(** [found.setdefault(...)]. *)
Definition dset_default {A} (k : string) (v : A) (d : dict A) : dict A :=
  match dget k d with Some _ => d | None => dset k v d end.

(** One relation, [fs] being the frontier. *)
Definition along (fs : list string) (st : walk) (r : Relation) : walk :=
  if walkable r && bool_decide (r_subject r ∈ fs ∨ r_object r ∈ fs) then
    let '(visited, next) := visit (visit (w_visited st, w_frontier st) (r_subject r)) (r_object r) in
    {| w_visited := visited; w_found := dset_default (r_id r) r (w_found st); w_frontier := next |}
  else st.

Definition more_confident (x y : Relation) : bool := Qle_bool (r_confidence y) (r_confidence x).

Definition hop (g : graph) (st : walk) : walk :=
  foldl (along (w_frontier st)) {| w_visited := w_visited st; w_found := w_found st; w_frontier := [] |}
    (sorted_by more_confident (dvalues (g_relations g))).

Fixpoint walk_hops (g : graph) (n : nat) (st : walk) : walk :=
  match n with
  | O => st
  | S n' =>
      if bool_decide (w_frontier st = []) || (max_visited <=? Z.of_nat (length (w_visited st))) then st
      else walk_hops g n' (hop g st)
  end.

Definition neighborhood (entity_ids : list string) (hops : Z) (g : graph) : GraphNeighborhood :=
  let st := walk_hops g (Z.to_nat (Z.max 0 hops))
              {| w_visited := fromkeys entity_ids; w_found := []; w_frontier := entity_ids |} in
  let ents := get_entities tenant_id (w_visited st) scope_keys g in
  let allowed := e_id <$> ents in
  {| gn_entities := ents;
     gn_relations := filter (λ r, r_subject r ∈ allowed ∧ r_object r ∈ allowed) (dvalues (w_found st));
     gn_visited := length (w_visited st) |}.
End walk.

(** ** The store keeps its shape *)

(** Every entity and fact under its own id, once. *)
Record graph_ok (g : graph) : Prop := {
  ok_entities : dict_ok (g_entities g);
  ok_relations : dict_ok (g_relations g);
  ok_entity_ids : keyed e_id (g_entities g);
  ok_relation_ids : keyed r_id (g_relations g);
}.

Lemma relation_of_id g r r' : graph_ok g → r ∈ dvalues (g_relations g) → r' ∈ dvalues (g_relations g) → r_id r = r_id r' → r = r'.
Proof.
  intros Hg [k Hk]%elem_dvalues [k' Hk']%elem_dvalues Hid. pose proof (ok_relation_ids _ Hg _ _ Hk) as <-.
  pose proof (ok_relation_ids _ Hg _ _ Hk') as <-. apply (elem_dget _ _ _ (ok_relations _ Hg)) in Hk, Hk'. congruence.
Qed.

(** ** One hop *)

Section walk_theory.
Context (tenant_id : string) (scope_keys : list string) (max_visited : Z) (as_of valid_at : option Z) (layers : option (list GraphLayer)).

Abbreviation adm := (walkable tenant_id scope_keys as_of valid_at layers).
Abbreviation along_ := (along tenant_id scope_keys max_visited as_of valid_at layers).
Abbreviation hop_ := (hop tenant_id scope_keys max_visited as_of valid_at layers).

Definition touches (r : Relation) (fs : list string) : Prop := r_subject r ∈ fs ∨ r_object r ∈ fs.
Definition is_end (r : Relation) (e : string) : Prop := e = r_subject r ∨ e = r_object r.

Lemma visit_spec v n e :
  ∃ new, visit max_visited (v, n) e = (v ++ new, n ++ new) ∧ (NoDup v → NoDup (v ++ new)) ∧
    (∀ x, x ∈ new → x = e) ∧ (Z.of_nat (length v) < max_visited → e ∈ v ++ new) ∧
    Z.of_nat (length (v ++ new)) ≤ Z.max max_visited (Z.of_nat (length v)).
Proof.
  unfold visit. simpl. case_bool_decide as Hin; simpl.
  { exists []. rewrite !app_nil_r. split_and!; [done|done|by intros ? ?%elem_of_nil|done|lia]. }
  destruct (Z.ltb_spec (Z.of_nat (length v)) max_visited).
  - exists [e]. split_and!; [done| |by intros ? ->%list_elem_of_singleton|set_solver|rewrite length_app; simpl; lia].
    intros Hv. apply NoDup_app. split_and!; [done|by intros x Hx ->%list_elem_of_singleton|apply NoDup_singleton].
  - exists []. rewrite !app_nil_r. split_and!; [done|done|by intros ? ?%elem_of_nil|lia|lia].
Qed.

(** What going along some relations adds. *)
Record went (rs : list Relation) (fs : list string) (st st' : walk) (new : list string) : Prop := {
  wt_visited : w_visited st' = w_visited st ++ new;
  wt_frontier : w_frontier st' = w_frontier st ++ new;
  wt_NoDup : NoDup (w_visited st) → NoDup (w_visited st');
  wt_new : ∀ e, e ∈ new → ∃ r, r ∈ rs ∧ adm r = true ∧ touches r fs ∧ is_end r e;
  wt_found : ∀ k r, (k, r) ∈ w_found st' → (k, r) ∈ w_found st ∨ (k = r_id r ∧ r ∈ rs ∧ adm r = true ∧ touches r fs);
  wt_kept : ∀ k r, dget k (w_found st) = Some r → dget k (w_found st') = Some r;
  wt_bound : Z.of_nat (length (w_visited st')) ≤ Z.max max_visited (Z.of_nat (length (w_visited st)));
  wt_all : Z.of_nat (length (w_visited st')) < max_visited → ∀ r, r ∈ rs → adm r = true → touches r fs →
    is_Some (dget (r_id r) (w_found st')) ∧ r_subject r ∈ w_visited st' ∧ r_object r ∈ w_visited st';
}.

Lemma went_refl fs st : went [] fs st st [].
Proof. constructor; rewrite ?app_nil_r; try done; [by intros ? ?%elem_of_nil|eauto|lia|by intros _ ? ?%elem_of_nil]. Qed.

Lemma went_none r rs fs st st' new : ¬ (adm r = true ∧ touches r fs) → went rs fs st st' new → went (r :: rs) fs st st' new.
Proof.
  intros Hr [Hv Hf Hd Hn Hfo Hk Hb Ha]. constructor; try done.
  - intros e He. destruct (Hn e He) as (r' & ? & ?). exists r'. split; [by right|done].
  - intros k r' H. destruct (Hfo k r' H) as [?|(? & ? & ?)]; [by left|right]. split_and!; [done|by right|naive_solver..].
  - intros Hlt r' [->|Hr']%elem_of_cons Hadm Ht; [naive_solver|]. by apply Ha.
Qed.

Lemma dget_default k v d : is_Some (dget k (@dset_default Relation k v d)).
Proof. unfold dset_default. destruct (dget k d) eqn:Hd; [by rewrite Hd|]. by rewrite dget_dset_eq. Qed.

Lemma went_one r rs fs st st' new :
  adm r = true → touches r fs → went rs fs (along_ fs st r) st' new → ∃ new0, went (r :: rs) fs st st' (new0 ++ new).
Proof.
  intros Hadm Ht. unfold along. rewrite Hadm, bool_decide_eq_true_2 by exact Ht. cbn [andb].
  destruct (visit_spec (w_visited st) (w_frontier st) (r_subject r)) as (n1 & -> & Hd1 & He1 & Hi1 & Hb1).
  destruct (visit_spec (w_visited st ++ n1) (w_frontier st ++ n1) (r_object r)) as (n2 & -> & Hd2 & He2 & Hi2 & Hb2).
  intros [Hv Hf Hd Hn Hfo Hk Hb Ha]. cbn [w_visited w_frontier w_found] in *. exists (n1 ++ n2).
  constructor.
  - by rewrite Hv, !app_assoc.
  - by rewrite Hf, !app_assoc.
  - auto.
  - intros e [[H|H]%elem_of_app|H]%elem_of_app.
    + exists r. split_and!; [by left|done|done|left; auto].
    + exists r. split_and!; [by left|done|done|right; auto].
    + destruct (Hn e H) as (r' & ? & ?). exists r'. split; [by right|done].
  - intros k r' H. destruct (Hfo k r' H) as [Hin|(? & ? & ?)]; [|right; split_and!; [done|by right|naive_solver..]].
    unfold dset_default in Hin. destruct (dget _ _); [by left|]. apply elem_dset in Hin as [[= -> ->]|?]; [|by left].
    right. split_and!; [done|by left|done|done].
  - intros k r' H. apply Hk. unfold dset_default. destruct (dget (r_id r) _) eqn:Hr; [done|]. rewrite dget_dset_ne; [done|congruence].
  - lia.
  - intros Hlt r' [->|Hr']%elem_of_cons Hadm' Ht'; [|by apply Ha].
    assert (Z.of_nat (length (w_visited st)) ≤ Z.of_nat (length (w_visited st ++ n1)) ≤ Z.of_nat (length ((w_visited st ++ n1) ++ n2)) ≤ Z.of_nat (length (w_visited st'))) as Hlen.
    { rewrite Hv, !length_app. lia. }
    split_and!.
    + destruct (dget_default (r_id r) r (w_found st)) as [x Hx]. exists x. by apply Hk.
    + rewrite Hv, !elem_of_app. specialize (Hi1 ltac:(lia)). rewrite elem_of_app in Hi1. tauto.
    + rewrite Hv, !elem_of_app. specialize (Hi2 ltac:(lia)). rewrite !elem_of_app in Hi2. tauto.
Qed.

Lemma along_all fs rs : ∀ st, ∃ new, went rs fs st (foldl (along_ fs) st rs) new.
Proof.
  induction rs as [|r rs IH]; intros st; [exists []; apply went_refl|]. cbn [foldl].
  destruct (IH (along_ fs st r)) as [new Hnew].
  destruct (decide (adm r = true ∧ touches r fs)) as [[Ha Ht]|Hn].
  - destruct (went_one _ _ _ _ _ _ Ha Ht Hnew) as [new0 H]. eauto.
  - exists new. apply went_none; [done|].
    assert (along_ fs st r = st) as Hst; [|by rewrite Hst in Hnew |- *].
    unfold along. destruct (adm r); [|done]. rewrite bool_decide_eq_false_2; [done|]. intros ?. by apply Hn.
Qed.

* * *

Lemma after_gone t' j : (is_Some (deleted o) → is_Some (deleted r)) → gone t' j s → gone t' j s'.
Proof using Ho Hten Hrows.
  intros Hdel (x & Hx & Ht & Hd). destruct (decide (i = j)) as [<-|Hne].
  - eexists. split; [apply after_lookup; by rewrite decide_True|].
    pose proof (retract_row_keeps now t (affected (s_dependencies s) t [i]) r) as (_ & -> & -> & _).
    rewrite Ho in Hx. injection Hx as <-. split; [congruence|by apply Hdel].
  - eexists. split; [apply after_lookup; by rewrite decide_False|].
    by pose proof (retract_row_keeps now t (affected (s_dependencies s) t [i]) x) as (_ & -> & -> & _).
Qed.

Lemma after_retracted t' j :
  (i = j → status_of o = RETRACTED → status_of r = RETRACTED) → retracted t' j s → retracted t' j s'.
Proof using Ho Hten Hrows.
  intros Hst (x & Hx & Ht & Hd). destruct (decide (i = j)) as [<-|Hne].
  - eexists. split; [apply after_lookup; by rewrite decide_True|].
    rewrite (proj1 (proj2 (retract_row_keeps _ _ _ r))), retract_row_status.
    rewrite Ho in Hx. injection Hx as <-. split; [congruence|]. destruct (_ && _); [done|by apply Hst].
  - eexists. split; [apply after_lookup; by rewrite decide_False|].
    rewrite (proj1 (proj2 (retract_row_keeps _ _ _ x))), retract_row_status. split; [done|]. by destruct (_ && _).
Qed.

==

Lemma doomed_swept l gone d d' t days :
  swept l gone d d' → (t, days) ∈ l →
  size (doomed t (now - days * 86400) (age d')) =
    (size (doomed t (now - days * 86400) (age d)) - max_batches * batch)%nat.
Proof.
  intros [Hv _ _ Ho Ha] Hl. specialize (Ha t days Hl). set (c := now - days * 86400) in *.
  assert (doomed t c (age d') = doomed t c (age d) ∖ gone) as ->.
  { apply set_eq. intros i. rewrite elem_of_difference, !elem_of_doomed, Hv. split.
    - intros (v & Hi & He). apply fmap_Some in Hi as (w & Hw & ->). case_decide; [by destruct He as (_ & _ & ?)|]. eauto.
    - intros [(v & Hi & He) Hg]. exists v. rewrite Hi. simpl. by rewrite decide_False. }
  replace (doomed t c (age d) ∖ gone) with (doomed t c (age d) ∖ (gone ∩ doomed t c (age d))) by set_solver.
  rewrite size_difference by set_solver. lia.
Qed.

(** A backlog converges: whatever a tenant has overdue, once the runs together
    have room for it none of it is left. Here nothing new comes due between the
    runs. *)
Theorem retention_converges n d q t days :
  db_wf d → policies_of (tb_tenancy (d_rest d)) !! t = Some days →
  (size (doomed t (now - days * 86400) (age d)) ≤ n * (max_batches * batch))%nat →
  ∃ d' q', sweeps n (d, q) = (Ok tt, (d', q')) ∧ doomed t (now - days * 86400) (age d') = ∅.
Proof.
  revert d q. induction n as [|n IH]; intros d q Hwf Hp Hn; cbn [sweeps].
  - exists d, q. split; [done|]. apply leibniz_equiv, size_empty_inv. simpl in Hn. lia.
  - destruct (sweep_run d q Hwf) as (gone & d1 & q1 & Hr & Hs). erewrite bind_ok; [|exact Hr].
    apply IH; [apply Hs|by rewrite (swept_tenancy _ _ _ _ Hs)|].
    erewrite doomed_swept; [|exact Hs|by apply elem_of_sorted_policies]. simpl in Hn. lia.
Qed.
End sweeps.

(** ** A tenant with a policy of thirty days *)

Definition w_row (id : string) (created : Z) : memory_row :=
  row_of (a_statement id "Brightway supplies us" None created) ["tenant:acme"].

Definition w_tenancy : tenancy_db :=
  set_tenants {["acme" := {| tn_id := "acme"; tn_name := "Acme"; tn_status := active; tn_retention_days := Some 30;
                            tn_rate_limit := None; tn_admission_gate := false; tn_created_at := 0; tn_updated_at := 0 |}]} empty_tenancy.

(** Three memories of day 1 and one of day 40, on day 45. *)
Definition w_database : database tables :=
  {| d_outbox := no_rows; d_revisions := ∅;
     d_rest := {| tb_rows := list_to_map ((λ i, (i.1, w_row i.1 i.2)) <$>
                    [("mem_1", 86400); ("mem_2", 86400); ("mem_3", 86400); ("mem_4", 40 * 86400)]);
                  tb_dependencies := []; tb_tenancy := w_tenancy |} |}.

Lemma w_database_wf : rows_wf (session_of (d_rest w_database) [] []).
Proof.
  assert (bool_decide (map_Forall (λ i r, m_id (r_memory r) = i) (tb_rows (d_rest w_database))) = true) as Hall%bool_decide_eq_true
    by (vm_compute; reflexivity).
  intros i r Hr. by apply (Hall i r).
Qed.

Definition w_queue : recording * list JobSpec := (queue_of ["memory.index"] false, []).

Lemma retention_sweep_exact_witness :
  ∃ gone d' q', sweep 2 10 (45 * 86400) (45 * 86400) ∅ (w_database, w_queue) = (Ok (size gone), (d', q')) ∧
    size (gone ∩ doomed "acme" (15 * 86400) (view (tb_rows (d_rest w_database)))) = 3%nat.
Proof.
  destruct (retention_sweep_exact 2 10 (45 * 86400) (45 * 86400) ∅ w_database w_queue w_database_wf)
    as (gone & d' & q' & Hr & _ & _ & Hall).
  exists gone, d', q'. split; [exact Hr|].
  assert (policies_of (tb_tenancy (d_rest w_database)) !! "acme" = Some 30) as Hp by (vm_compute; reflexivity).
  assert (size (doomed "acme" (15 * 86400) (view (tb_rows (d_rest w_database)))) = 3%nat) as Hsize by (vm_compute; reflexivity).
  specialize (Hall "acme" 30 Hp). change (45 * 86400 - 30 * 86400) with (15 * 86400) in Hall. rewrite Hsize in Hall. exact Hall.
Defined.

▶ _Work order_: Out of the data above, set down the lines from the one with "(** [found.setdefault(...)]. *)" to the one with "(** One relation, [fs] being the frontier. *)", both included, exactly as written and with no additions.

▶ _Final answer_:
(** [found.setdefault(...)]. *)
Definition dset_default {A} (k : string) (v : A) (d : dict A) : dict A :=
  match dget k d with Some _ => d | None => dset k v d end.

(** One relation, [fs] being the frontier. *)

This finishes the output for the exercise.